Restate verbatim the span of lines below between the line with "(tackpts : list Point) (postpt" and the line with "starts on the gate. *)", including those two lines, and only that span.

━━ MATERIAL PROVIDED ━━

(** [(cost, dcostdalpha)] *)
Definition CrossFinishCost (alpha : D) : D * D :=
  let alpha := nmax (dec 1 1) alpha in
  let base_cost := kAlphaCrossCost * nexp alpha / nsqrt alpha in
  (base_cost, base_cost * (#1 - dec 5 1 / alpha)).

Definition datan (x dxda : Point) : D := dot2 (div2 (V2 (- vy x) (vx x)) (squaredNorm2 x)) dxda.
Definition dnorm (x dxda : Point) : D := dot2 (normalized2 x) dxda.

(** [(cost, dcostdalpha, viable)], without obstacles. *)
Definition SingleLineCost (startline endline startpt : Point) (alpha preheading : D)
    (nextpt : Point) (winddir : D) : D * D * bool :=
  let endpt := add2 startline (scale2 alpha (sub2 endline startline)) in
  let dendda := sub2 endline startline in
  let firstleg := sub2 endpt startpt in
  let nextleg := sub2 nextpt endpt in
  let dnextlegda := opp2 dendda in
  let startheading := natan2 (vy firstleg) (vx firstleg) in
  let nextheading := natan2 (vy nextleg) (vx nextleg) in
  let dstarthda := datan firstleg dendda in
  let dnexthda := datan nextleg dnextlegda in
  let '(nextheading, dnexthda) :=
    if squaredNorm2 nextleg <? dec 1 8 then (startheading, dstarthda) else (nextheading, dnexthda) in
  let firstlen := norm2 firstleg in
  let dfirstlenda := dnorm firstleg dendda in
  let nextlen := norm2 nextleg in
  let dnextlenda := dnorm nextleg dnextlegda in
  let '(firstlencost, dflencostdlen, dflencostdheading, viable) :=
    StraightLineCost firstlen startheading winddir true in
  let '(nextlencost, dnlencostdlen, dnlencostdheading, _) :=
    StraightLineCost nextlen nextheading winddir false in
  let lencost := firstlencost + nextlencost in
  let dlencostda := dflencostdlen * dfirstlenda + dflencostdheading * dstarthda
                    + dnlencostdlen * dnextlenda + dnlencostdheading * dnexthda in
  let '(preturncost, _, dpreturndend) := TurnCost preheading startheading winddir in
  let dpreturncostda := dpreturndend * dstarthda in
  let '(turncost, dturndstart, dturndend) := TurnCost startheading nextheading winddir in
  let dturncostda := dturndstart * dstarthda + dturndend * dnexthda in
  let turncost := turncost + preturncost in
  let dturncostda := dturncostda + dpreturncostda in
  let '(crosscost, dcrossda) := CrossFinishCost alpha in
  let cost := lencost + turncost + crosscost in
  let dcostdalpha := dlencostda + dturncostda + dcrossda in
  (cost, if nisnan dcostdalpha then #0 else dcostdalpha, viable).

(** [(cost, dcostdturnpt, viable)], without obstacles; the gradient starts as the
    uninitialised vector times zero. *)
Definition LinePairCost (startpt endpt turnpt : Point) (preheading postheading winddir scale_pre_cost : D)
  : D * Point * bool :=
  let g := scale2 #0 uninit in
  let sega := sub2 turnpt startpt in
  let segb := sub2 endpt turnpt in
  let lena := norm2 sega in
  let dlenadturnpt := div2 sega (norm2 sega) in
  let lenb := norm2 segb in
  let dlenbdturnpt := div2 (opp2 segb) (norm2 segb) in
  let headinga := natan2 (vy sega) (vx sega) in
  let dhadturnpt := div2 (V2 (- vy sega) (vx sega)) (squaredNorm2 sega) in
  let headingb := natan2 (vy segb) (vx segb) in
  let dhbdturnpt := div2 (opp2 (V2 (- vy segb) (vx segb))) (squaredNorm2 segb) in
  let '(turncost, _, dcostdend) := TurnCost preheading headinga winddir in
  let cost := #0 + turncost * scale_pre_cost in
  let g := add2 g (scale2 scale_pre_cost (scale2 dcostdend dhadturnpt)) in
  let '(turncost, dcostdstart, dcostdend) := TurnCost headinga headingb winddir in
  let cost := cost + turncost in
  let g := add2 (add2 g (scale2 dcostdstart dhadturnpt)) (scale2 dcostdend dhbdturnpt) in
  let '(turncost, dcostdstart, _) := TurnCost headingb postheading winddir in
  let cost := cost + turncost in
  let g := add2 g (scale2 dcostdstart dhbdturnpt) in
  let '(linecost, dcostdlen, dcostdheading, viablea) := StraightLineCost lena headinga winddir true in
  let cost := cost + linecost in
  let g := add2 g (add2 (scale2 dcostdlen dlenadturnpt) (scale2 dcostdheading dhadturnpt)) in
  let '(linecost, dcostdlen, dcostdheading, viableb) := StraightLineCost lenb headingb winddir true in
  let cost := cost + linecost in
  let g := add2 g (add2 (scale2 dcostdlen dlenbdturnpt) (scale2 dcostdheading dhbdturnpt)) in
  (cost, g, viableb && viablea).

(** ** Obstacles *)

(** A failed [CHECK], or an access past the end of a vector. *)
Inductive PlanErr := PlanCheckFailed | PlanOutOfRange.

(** [at(i)], and [operator[]] with an index in range, to read and to store. *)
Definition vec_at {A : Type} (l : list A) (i : nat) : result PlanErr A :=
  match l !! i with Some a => Ok a | None => Err PlanOutOfRange end.
Definition vec_set {A : Type} (l : list A) (i : nat) (a : A) : result PlanErr (list A) :=
  if (i <? length l)%nat then Ok (<[i := a]> l) else Err PlanOutOfRange.

#[local] Open Scope result_scope.

(** A polygon without vertices fails the remainder by their number. *)
Definition obstacle_dist (p : Polygon D) (pt : Point) : result PlanErr (option D) :=
  match DistToPoint p pt with Ok d => Ok d | Err _ => Err PlanOutOfRange end.

(** [std::max(0.0, 10.0 - dist) / 10.0], infinity being [None]. *)
Definition obstacle_diff (dist : option D) : D :=
  match dist with
  | Some d => nmax #0 (#10 - d) / #10
  | None => #0 / #10
  end.

(** The sum over ten points of the segment. *)
Definition ObstacleCostValue (start end_ : Point) (obstacles : list (Polygon D)) : result PlanErr D :=
  let dx := norm2 (sub2 start end_) / #10 in
  rfold (λ cost ii,
    let alpha := (nofZ (Z.of_nat ii) + dec 5 1) / #10 in
    let evalpt := add2 start (scale2 alpha (sub2 end_ start)) in
    rfold (λ cost p,
      let* dist := obstacle_dist p evalpt in
      let diff := obstacle_diff dist in
      Ok (cost + kObstacleCost * diff * diff * dx)) obstacles cost) (seq 0 10) #0.

(** [(cost, dcostdstart)] *)
Definition ObstacleCost (start end_ : Point) (obstacles : list (Polygon D)) : result PlanErr (D * Point) :=
  let* cost := ObstacleCostValue start end_ obstacles in
  let eps := dec 1 5 in
  let* dcostx := ObstacleCostValue (V2 (vx start + eps) (vy start)) end_ obstacles in
  let* dcosty := ObstacleCostValue (V2 (vx start) (vy start + eps)) end_ obstacles in
  Ok (cost, V2 ((dcostx - cost) / eps) ((dcosty - cost) / eps)).

Definition SingleLineCostObs (startline endline startpt : Point) (alpha preheading : D)
    (nextpt : Point) (winddir : D) (obstacles : list (Polygon D)) : result PlanErr (D * D * bool) :=
  let '(basecost, basedalpha, viable) :=
    SingleLineCost startline endline startpt alpha preheading nextpt winddir in
  let crosspt := add2 startline (scale2 alpha (sub2 endline startline)) in
  let dcrossptdalpha := sub2 endline startline in
  let* (obstaclecost, obstacledend) := ObstacleCost crosspt startpt obstacles in
  Ok (basecost + obstaclecost, basedalpha + dot2 obstacledend dcrossptdalpha, viable).

Definition LinePairCostObs (startpt endpt turnpt : Point)
    (preheading postheading winddir scale_pre_cost : D) (obstacles : list (Polygon D))
  : result PlanErr (D * Point * bool) :=
  let '(basecost, basedturnpt, viable) :=
    LinePairCost startpt endpt turnpt preheading postheading winddir scale_pre_cost in
  let cost := #0 + basecost in
  let g := add2 (scale2 #0 uninit) basedturnpt in
  let* (c1, g1) := ObstacleCost turnpt startpt obstacles in
  let cost := cost + c1 in
  let g := add2 g g1 in
  let* (c2, g2) := ObstacleCost turnpt endpt obstacles in
  Ok (cost + c2, add2 g g2, viable).

(** ** Gradient descent *)

(** The loop of [BackPass] from point [ii] down to 1.  [postheading] and [postpt] are
    taken from the point after it has been moved: [curpt] is a reference. *)
Fixpoint back_points (ii : nat) (winddir cur_yaw step : D) (prescale : bool) (obstacles : list (Polygon D))
    (tackpts : list Point) (postpt : Point) (postheading cost : D) (viable : bool)
  : result PlanErr (list Point * D * bool) :=
  match ii with
  | O => Ok (tackpts, cost, viable)
  | S jj =>
      let* prept := vec_at tackpts jj in
      let* curpt := vec_at tackpts ii in
      let* preheading :=
        match jj with O => Ok cur_yaw | S kk => let* p := vec_at tackpts kk in Ok (atan2v (sub2 prept p)) end in
      let scale_pre := if (jj =? 0)%nat && prescale then kPreTurnScale else #1 in
      let* (c, g, lineviable) :=
        LinePairCostObs prept postpt curpt preheading postheading winddir scale_pre obstacles in
      let curpt := sub2 curpt (scale2 step g) in
      let* tackpts := vec_set tackpts ii curpt in
      back_points jj winddir cur_yaw step prescale obstacles tackpts curpt
        (atan2v (sub2 postpt curpt)) (cost + c) (viable && lineviable)
  end.

(** [(tackpts, alpha, finalcost, viable)] *)
Definition BackPass (gate : Gate) (nextpt : Point) (winddir : D) (obstacles : list (Polygon D))
    (cur_yaw step : D) (prescale : bool) (tackpts : list Point) (alpha : D)
  : result PlanErr (list Point * D * D * bool) :=
  if (length tackpts <? 1)%nat then Err PlanCheckFailed else
  let Npts := length tackpts in
  let* penultimate_heading :=
    if (1 <? Npts)%nat
    then let* a := vec_at tackpts (Npts - 1) in
         let* b := vec_at tackpts (Npts - 2) in
         Ok (atan2v (sub2 a b))
    else Ok cur_yaw in
  let* lastpt := vec_at tackpts (Npts - 1) in
  let* (cost, dcostdalpha, lineviable) :=
    SingleLineCostObs gate.1 gate.2 lastpt alpha penultimate_heading nextpt winddir obstacles in
  let alpha := alpha - step * dcostdalpha in
  let alpha := Clip alpha (dec 1 1) #1 in
  let finalcost := #0 + cost in
  let postpt := add2 gate.1 (scale2 alpha (sub2 gate.2 gate.1)) in
  let postheading := atan2v (sub2 postpt lastpt) in
  let* (tackpts, finalcost, viable) :=
    back_points (Npts - 1) winddir cur_yaw step prescale obstacles tackpts postpt postheading
      finalcost lineviable in
  Ok (tackpts, alpha, finalcost, viable).

(** The path of leg [jj] before its backward pass, and the heading into it: after the first leg it
    starts on the gate. *)
Definition leg_start (jj : nat) (gate : Gate) (cur_yaw : D) (tacks : list (list Point)) (alphas : list D) (leg : list Point)
  : result PlanErr (list Point * D) :=
  match jj with
  | O => Ok (leg, cur_yaw)
  | S kk =>
      let* a := vec_at alphas kk in
      let first := add2 gate.1 (scale2 a (sub2 gate.2 gate.1)) in
      let* leg := vec_set leg 0 first in
      let* prev := vec_at tacks kk in
      let* back := vec_at prev (length prev - 1) in
      Ok (leg, atan2v (sub2 first back))
  end.

(** The loop over the legs of one iteration, from leg [jj] on; a leg's viability counts
    when [jj == -1]. *)
Fixpoint optimize_legs (n jj Nlegs : nat) (gates : list Gate) (nextpt : Point) (winddir : D)
    (obstacles : list (Polygon D)) (cur_yaw step : D) (tacks : list (list Point)) (alphas : list D)
    (finalcost : D) (viable : bool) : result PlanErr (list (list Point) * list D * D * bool) :=
  match n with
  | O => Ok (tacks, alphas, finalcost, viable)
  | S n =>
      let* gate := vec_at gates jj in
      let* npt := if (jj =? Nlegs - 1)%nat then Ok nextpt else let* next := vec_at tacks (jj + 1) in vec_at next 0 in
      let* leg := vec_at tacks jj in
      let* (leg, cyaw) := leg_start jj gate cur_yaw tacks alphas leg in
      let* alpha := vec_at alphas jj in
      let* (leg, alpha, segmentcost, segmentviable) :=
        BackPass gate npt winddir obstacles cyaw step (jj =? 0)%nat leg alpha in
      let* tacks := vec_set tacks jj leg in
      let* alphas := vec_set alphas jj alpha in
      optimize_legs n (jj + 1) Nlegs gates nextpt winddir obstacles cur_yaw step
        tacks alphas (finalcost + segmentcost)
        (if (Z.of_nat jj =? -1)%Z then viable && segmentviable else viable)
  end.

(** The fifty iterations, from number [ii] on. *)
Fixpoint optimize_iters (n : nat) (ii : Z) (gates : list Gate) (nextpt : Point) (winddir : D)
    (obstacles : list (Polygon D)) (cur_yaw : D) (tacks : list (list Point)) (alphas : list D)
    (finalcost : D) (viable : bool) : result PlanErr (list (list Point) * list D * D * bool) :=
  match n with
  | O => Ok (tacks, alphas, finalcost, viable)
  | S n =>
      let step := if (20 <? ii)%Z then dec 3 3 else dec 1 2 in
      let Nlegs := length tacks in
      let* (tacks, alphas, finalcost, viable) :=
        optimize_legs Nlegs 0 Nlegs gates nextpt winddir obstacles cur_yaw step tacks alphas #0 true in
      optimize_iters n (ii + 1)%Z gates nextpt winddir obstacles cur_yaw tacks alphas finalcost viable
  end.

(** [(tacks, alphas, finalcost, viable)]; [finalcost] and [viable] are those of the last
    iteration. *)
Definition OptimizeMultipleTacks (gates : list Gate) (nextpt : Point) (winddir : D)
    (obstacles : list (Polygon D)) (cur_yaw : D) (tacks : list (list Point)) (alphas : list D)
  : result PlanErr (list (list Point) * list D * D * bool) :=
  if (length tacks =? length alphas)%nat && (length tacks =? length gates)%nat
     && forallb (λ l, negb (length l =? 0)%nat) tacks
  then optimize_iters 50 0 gates nextpt winddir obstacles cur_yaw tacks alphas #0 true
  else Err PlanCheckFailed.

━━━

- YOUR SOLUTION:
    (tackpts : list Point) (postpt : Point) (postheading cost : D) (viable : bool)
  : result PlanErr (list Point * D * bool) :=
  match ii with
  | O => Ok (tackpts, cost, viable)
  | S jj =>
      let* prept := vec_at tackpts jj in
      let* curpt := vec_at tackpts ii in
      let* preheading :=
        match jj with O => Ok cur_yaw | S kk => let* p := vec_at tackpts kk in Ok (atan2v (sub2 prept p)) end in
      let scale_pre := if (jj =? 0)%nat && prescale then kPreTurnScale else #1 in
      let* (c, g, lineviable) :=
        LinePairCostObs prept postpt curpt preheading postheading winddir scale_pre obstacles in
      let curpt := sub2 curpt (scale2 step g) in
      let* tackpts := vec_set tackpts ii curpt in
      back_points jj winddir cur_yaw step prescale obstacles tackpts curpt
        (atan2v (sub2 postpt curpt)) (cost + c) (viable && lineviable)
  end.

(** [(tackpts, alpha, finalcost, viable)] *)
Definition BackPass (gate : Gate) (nextpt : Point) (winddir : D) (obstacles : list (Polygon D))
    (cur_yaw step : D) (prescale : bool) (tackpts : list Point) (alpha : D)
  : result PlanErr (list Point * D * D * bool) :=
  if (length tackpts <? 1)%nat then Err PlanCheckFailed else
  let Npts := length tackpts in
  let* penultimate_heading :=
    if (1 <? Npts)%nat
    then let* a := vec_at tackpts (Npts - 1) in
         let* b := vec_at tackpts (Npts - 2) in
         Ok (atan2v (sub2 a b))
    else Ok cur_yaw in
  let* lastpt := vec_at tackpts (Npts - 1) in
  let* (cost, dcostdalpha, lineviable) :=
    SingleLineCostObs gate.1 gate.2 lastpt alpha penultimate_heading nextpt winddir obstacles in
  let alpha := alpha - step * dcostdalpha in
  let alpha := Clip alpha (dec 1 1) #1 in
  let finalcost := #0 + cost in
  let postpt := add2 gate.1 (scale2 alpha (sub2 gate.2 gate.1)) in
  let postheading := atan2v (sub2 postpt lastpt) in
  let* (tackpts, finalcost, viable) :=
    back_points (Npts - 1) winddir cur_yaw step prescale obstacles tackpts postpt postheading
      finalcost lineviable in
  Ok (tackpts, alpha, finalcost, viable).

(** The path of leg [jj] before its backward pass, and the heading into it: after the first leg it
    starts on the gate. *)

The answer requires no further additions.